━━ EXTRACTED ENTRIES ━━
(* ===== verification/AccountFacts.v ===== *)
(** * AccountFacts: registration, updates and votes on the pending state *)
From S2P Require Import Prelude Config Fc Asset Records ChainInterface PendingState ChainDatabase EvalState.
From S2P Require Import AccountOps AssetOps BalanceOps MarketOps Evaluate Apply Ledger Samples.
From Stdlib Require Import String.

Section accounts.
Context {CR : Crypto} {FN : FcNum} {FR : FcReal}.
Implicit Types s : eval_state pending_chain_state.

(** ** Reading back a stored account *)

Lemma account_after_store r s s' k :
  upd_chain_r (cs_store_account r) s = Ok s' ->
  cv_account (view s') k = (if decide (k = ac_id r) then Some r else cv_account (view s) k) /\
  cv_account_by_name (view s') (ac_name r) = Some r /\ es_data s' = es_data s.
Proof.
  intros (c & (idx & _ & [= <-])%bind_Ok & [= <-])%bind_Ok. split_and!; [| |done].
  - cbn. unfold pending_get_account_record. cbn.
    case_decide as Hk; [by rewrite Hk, lookup_insert_eq|by rewrite lookup_insert_ne by done].
  - cbn. unfold pending_get_account_record_by_name, pending_get_account_record. cbn.
    by rewrite !lookup_insert_eq.
Qed.

(** ** Votes *)

(** The account with [v] votes added, in 64 bits. *)
Definition votes_added (v : Z) (o o' : option account_record) : Prop :=
  exists r d, o = Some r /\ ac_delegate_info r = Some d /\
    o' = Some (set_ac_delegate_info (Some (set_ds_votes_for (wrap64 (ds_votes_for d + v)) d)) r).

(** After the operations of a transaction, each delegate's votes have
    changed by exactly what the transaction's deposits and withdrawals voted,
    and no other account has changed. *)
Theorem update_delegate_votes_spec s s' :
  ledger_wf (es_chain s) -> update_delegate_votes s = Ok s' ->
  forall id, match ev_net_delegate_votes (es_data s) !! id with
             | Some v => votes_added v (cv_account (view s) id) (cv_account (view s') id)
             | None => cv_account (view s') id = cv_account (view s) id
             end.
Proof.
  intros Hwf He. unfold update_delegate_votes in He.
  refine (proj2 (each_pointwise (fun x => cv_account (view x)) (fun _ => votes_added)
    (fun x => ledger_wf (es_chain x)) _ _ _ _ _ Hwf He)).
  intros id v s1 s2 _ W1 (r & Hr & (r' & Hv & Hst)%bind_Ok)%bind_Ok. apply require_Ok in Hr.
  pose proof (wf_account _ _ _ W1 Hr) as Hid.
  unfold account_adjust_votes_for in Hv. apply bind_Ok in Hv as (d & Hd & [= <-]).
  apply require_Ok in Hd. split_and!.
  - apply bind_Ok in Hst as (c & Hc & [= <-]). by destruct (ledger_account _ _ _ W1 Hc).
  - exists r, d. split_and!; [done..|]. apply (account_after_store _ _ _ id) in Hst as [-> _].
    cbn [ac_id set_ac_delegate_info]. by rewrite decide_True.
  - intros k Hk. apply (account_after_store _ _ _ k) in Hst as [-> _].
    cbn [ac_id set_ac_delegate_info]. by rewrite decide_False by congruence.
Qed.

(** ** Registration *)

(** An account is registered under a valid name that was free, with keys no
    account used, signed by a parent if the name has one, and can be found by
    its name and by its new id with those keys. *)
Theorem register_account_spec o s s' :
  register_account_evaluate o s = Ok s' ->
  is_valid_account_name (ra_name o) = true /\
  cv_account_by_name (view s) (ra_name o) = None /\
  account_of_key (ra_owner_key o) s = None /\ account_of_key (ra_active_key o) s = None /\
  (is_some (get_parent_account_name (ra_name o)) = true -> any_parent_has_signed (ra_name o) s = true) /\
  exists last r', last_account_id (view s) = Ok last /\
    cv_account (view s') (wrap32 (last + 1)) = Some r' /\
    cv_account_by_name (view s') (ra_name o) = Some r' /\
    ac_name r' = ra_name o /\ ac_owner_key r' = ra_owner_key o /\ account_active_key r' = ra_active_key o.
Proof.
  intros Hev. unfold register_account_evaluate in Hev.
  apply bind_Ok in Hev as (u1 & G1 & (u2 & G2 & (u3 & G3 & (u4 & G4 & (u5 & G5 & Hev)%bind_Ok)%bind_Ok)%bind_Ok)%bind_Ok).
  apply throw_if_Ok in G1, G2, G3, G4. apply negb_false_iff in G1. cbn zeta in Hev.
  assert (Hnone : forall A (x : option A), is_some x = false -> x = None) by (by intros ? []).
  split_and!; [done|by apply Hnone..| |].
  { intros Hp. rewrite Hp in G5. apply throw_if_Ok, negb_false_iff in G5. done. }
  apply bind_Ok in Hev as ([id c] & Hn & (r1 & H1 & ([r2 s2] & H2 & Hst)%bind_Ok)%bind_Ok).
  apply bind_Ok in Hn as (last & Hlast & [= <- <-]). exists last, r2.
  unfold account_set_active_key in H1. apply bind_Ok in H1 as (_ & _ & [= <-]).
  assert (Hkey : forall now, match last_entry (<[now := ra_active_key o]> (∅ : gmap Z Z)) with
                             | Some (_, k) => k | None => null_key end = ra_active_key o).
  { intros now. rewrite last_entry_insert; [done|]. intros k0 [v0 Hv0]. by rewrite lookup_empty in Hv0. }
  assert (Hr2 : ac_id r2 = wrap32 (last + 1) /\ ac_name r2 = ra_name o /\ ac_owner_key r2 = ra_owner_key o /\
                account_active_key r2 = ra_active_key o).
  { destruct (pay_rate_is_delegate _).
    - apply bind_Ok in H2 as (r3 & H3 & (fee & _ & (s3 & _ & [= <- <-])%bind_Ok)%bind_Ok).
      unfold account_set_signing_key in H3. apply bind_Ok in H3 as (d & _ & [= <-]).
      split_and!; [done..|]. apply Hkey.
    - injection H2 as <- <-. split_and!; [done..|]. apply Hkey. }
  destruct Hr2 as (Hid & Hname & Ho & Ha).
  destruct (account_after_store _ _ _ (wrap32 (last + 1)) Hst) as (Hk & Hbn & _).
  rewrite Hid, decide_True in Hk by done. rewrite Hname in Hbn. done.
Qed.

(** ** Updates *)

(** The account's identity is the same and, if it was a delegate, it still is
    one with the same votes and pay at no higher a pay rate. *)
Definition updated (r r' : account_record) : Prop :=
  ac_id r' = ac_id r /\ ac_name r' = ac_name r /\ ac_owner_key r' = ac_owner_key r /\
  forall d, ac_delegate_info r = Some d ->
    exists d', ac_delegate_info r' = Some d' /\ ds_pay_rate d' <= ds_pay_rate d /\
      ds_pay_balance d' = ds_pay_balance d /\ ds_votes_for d' = ds_votes_for d.

Lemma updated_refl r : updated r r.
Proof. split_and!; [done..|]. intros d Hd. exists d. by split_and!. Qed.

Lemma updated_trans r1 r2 r3 : updated r1 r2 -> updated r2 r3 -> updated r1 r3.
Proof.
  intros (? & ? & ? & Ha) (? & ? & ? & Hb). split_and!; try congruence. intros d Hd.
  destruct (Ha d Hd) as (d1 & Hd1 & ? & ? & ?). destruct (Hb d1 Hd1) as (d2 & Hd2 & ? & ? & ?).
  exists d2. split_and!; [done|lia|congruence..].
Qed.

Lemma set_signing_key_updated n k r r' :
  account_set_signing_key n k r = Ok r' -> updated r r' /\ account_active_key r' = account_active_key r.
Proof.
  intros (d & Hd & [= <-])%bind_Ok. apply require_Ok in Hd. split; [|done].
  split_and!; [done..|]. intros d0 Hd0. rewrite Hd in Hd0. injection Hd0 as <-.
  eexists. split; [reflexivity|]. done.
Qed.

Lemma update_active_key_updated key r s r' :
  update_active_key key r s = Ok r' ->
  updated r r' /\ (check_signature (account_owner_address r) s = true \/
                   any_parent_has_signed (ac_name r) s = true).
Proof.
  intros (u1 & _ & (u2 & Hsig & (r1 & H1 & (u3 & _ & Hs)%bind_Ok)%bind_Ok)%bind_Ok)%bind_Ok.
  apply throw_if_Ok, andb_false_iff in Hsig. rewrite !negb_false_iff in Hsig. split; [|done].
  apply bind_Ok in H1 as (_ & _ & [= <-]). apply (updated_trans _ (set_ac_active_key_history (<[cv_now (view s) := key]> (ac_active_key_history r)) r));
    [exact (updated_refl r)|].
  destruct (_ && _); [by eapply set_signing_key_updated|injection Hs as <-; apply updated_refl].
Qed.

Lemma update_pay_rate_updated rate r s r' s' :
  update_pay_rate rate r s = Ok (r', s') ->
  updated r r' /\ account_active_key r' = account_active_key r /\ es_chain s' = es_chain s.
Proof.
  intros (u & _ & Hs)%bind_Ok. destruct (pay_rate_is_delegate rate).
  - destruct (ac_delegate_info r) as [d|] eqn:Hd.
    + apply bind_Ok in Hs as (u1 & Hle & [= <- <-]). apply fc_assert_Ok, Z.leb_le in Hle.
      split_and!; [|done..]. split_and!; [done..|]. intros d0 Hd0. rewrite Hd in Hd0. injection Hd0 as <-.
      eexists. split; [reflexivity|]. done.
    + apply bind_Ok in Hs as (r1 & H1 & (fee & _ & (s1 & Hf & [= <- <-])%bind_Ok)%bind_Ok).
      apply set_signing_key_updated in H1 as [(? & ? & ? & _) Hk].
      apply bind_Ok in Hf as (f & _ & [= <-]). split_and!; [|done..].
      split_and!; [done..|]. intros d Hd'. congruence.
  - injection Hs as <- <-. split_and!; [apply updated_refl|done..].
Qed.

(** The account or a parent signed; the owner key or a parent, if the active
    key changes. *)
Definition update_signed (r r' : account_record) s : Prop :=
  (account_active_key r' <> account_active_key r ->
    check_signature (account_owner_address r) s = true \/ any_parent_has_signed (ac_name r) s = true) /\
  (account_or_any_parent_has_signed r s = true \/ check_signature (account_owner_address r) s = true \/
   any_parent_has_signed (ac_name r) s = true).

Lemma update_key_signed o r s r1 :
  match ua_active_key o with
  | Some key =>
      if negb (key =? account_active_key r) then update_active_key key r s
      else _ ← throw_if (negb (account_or_any_parent_has_signed r s)) missing_signature; Ok r
  | None => _ ← throw_if (negb (account_or_any_parent_has_signed r s)) missing_signature; Ok r
  end = Ok r1 -> updated r r1 /\ update_signed r r1 s.
Proof.
  assert (Hsame : (_ ← throw_if (negb (account_or_any_parent_has_signed r s)) missing_signature; Ok r) = Ok r1 ->
    updated r r1 /\ update_signed r r1 s).
  { intros (u0 & Hs & [= <-])%bind_Ok. apply throw_if_Ok, negb_false_iff in Hs.
    split; [apply updated_refl|]. split; [done|by left]. }
  destruct (ua_active_key o) as [key|]; [|exact Hsame]. destruct (negb (key =? _)); [|exact Hsame].
  intros [Hu Hsig]%update_active_key_updated. split; [done|]. split; [done|by right].
Qed.

(** An update succeeds only for an account that is not retracted; it keeps
    the account's name and owner key, never turns a delegate into something
    else nor raises its pay rate, and leaves its pay and votes alone.  It needs
    the signature of the account or a parent, and of the owner key or a parent
    if the active key changes. *)
Theorem update_account_safe o s s' r :
  ledger_wf (es_chain s) -> cv_account (view s) (ua_account_id o) = Some r ->
  update_account_evaluate o s = Ok s' ->
  account_is_retracted r = false /\
  exists r', cv_account (view s') (ua_account_id o) = Some r' /\ updated r r' /\ update_signed r r' s.
Proof.
  intros Hwf Hr Hev. pose proof (wf_account _ _ _ Hwf Hr) as Hid.
  unfold update_account_evaluate in Hev. rewrite Hr in Hev.
  apply bind_Ok in Hev as (r0 & [= <-] & (u & Hret & (r1 & H1 & Hev)%bind_Ok)%bind_Ok).
  apply throw_if_Ok in Hret. split; [done|].
  apply update_key_signed in H1 as [U1 [K1 S1]].
  apply bind_Ok in Hev as ([r2 s2] & H2 & Hst). apply update_pay_rate_updated in H2 as (U2 & K2 & Ec).
  assert (U0 : updated r1 (match ua_public_data o with Some d => set_ac_public_data d r1 | None => r1 end))
    by (destruct (ua_public_data o); exact (updated_refl r1)).
  assert (K0 : account_active_key (match ua_public_data o with Some d => set_ac_public_data d r1 | None => r1 end)
               = account_active_key r1) by (by destruct (ua_public_data o)).
  set (r3 := set_ac_last_update (cv_now (view s2)) r2) in Hst.
  pose proof (updated_trans _ _ _ U1 (updated_trans _ _ _ U0 U2)) as U.
  exists r3. split_and!; [|exact U|split; [|done]]; cycle 1.
  { intros Hk. apply K1. change (account_active_key r3) with (account_active_key r2) in Hk. congruence. }
  destruct (account_after_store _ _ _ (ua_account_id o) Hst) as [-> _].
  rewrite decide_True; [done|]. change (ac_id r3) with (ac_id r2). destruct U as [-> _]. done.
Qed.
End accounts.

(** 50 votes for delegate 1. *)
Lemma update_delegate_votes_spec_witness :
  exists s', update_delegate_votes (upd_data (set_ev_net_delegate_votes {[ 1 := 50 ]}) (sample_eval [])) = Ok s' /\
    votes_added 50 (cv_account (view (sample_eval [])) 1) (cv_account (view s') 1) /\
    cv_account (view s') 2 = cv_account (view (sample_eval [])) 2.
Proof.
  set (s := upd_data (set_ev_net_delegate_votes {[ 1 := 50 ]}) (sample_eval [])).
  destruct (is_ok_Some (update_delegate_votes s)) as [s' Hs'].
  { vm_compute. reflexivity. }
  exists s'. split; [exact Hs'|].
  split; [exact (update_delegate_votes_spec s s' sample_pending_wf Hs' 1)
         |exact (update_delegate_votes_spec s s' sample_pending_wf Hs' 2)].
Defined.

(** The account "newbie" with keys 7 and 8. *)
Lemma register_account_spec_witness :
  exists s' last r',
    register_account_evaluate (mk_register_account "newbie" v_null 7 8 255 None) (sample_eval []) = Ok s' /\
    last_account_id (view (sample_eval [])) = Ok last /\
    cv_account (view s') (wrap32 (last + 1)) = Some r' /\ ac_name r' = "newbie"%string /\
    account_active_key r' = 8.
Proof.
  set (o := mk_register_account "newbie" v_null 7 8 255 None).
  destruct (is_ok_Some (register_account_evaluate o (sample_eval []))) as [s' Hs'].
  { vm_compute. reflexivity. }
  destruct (register_account_spec o (sample_eval []) s' Hs')
    as (_ & _ & _ & _ & _ & last & r' & Hl & Hr & _ & Hn & _ & Ha).
  exists s', last, r'. exact (conj Hs' (conj Hl (conj Hr (conj Hn Ha)))).
Defined.

(** Delegate 1 lowers its pay rate to 50. *)
Lemma update_account_safe_witness :
  exists s' r', update_account_evaluate (mk_update_account 1 None None 50) (sample_eval [1]) = Ok s' /\
    cv_account (view s') 1 = Some r' /\ updated (sample_account 1 "init-a" 900) r' /\
    update_signed (sample_account 1 "init-a" 900) r' (sample_eval [1]).
Proof.
  set (o := mk_update_account 1 None None 50).
  destruct (is_ok_Some (update_account_evaluate o (sample_eval [1]))) as [s' Hs'].
  { vm_compute. reflexivity. }
  destruct (update_account_safe o (sample_eval [1]) s' (sample_account 1 "init-a" 900) sample_pending_wf
              ltac:(vm_compute; reflexivity) Hs') as (_ & r' & Hr' & Hu & Hsig).
  exists s', r'. exact (conj Hs' (conj Hr' (conj Hu Hsig))).
Defined.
━━━
* REQUIREMENT: For the string "keys", count the matching lines in the listing and give that number by itself.

* EXPECTED ANSWER: 3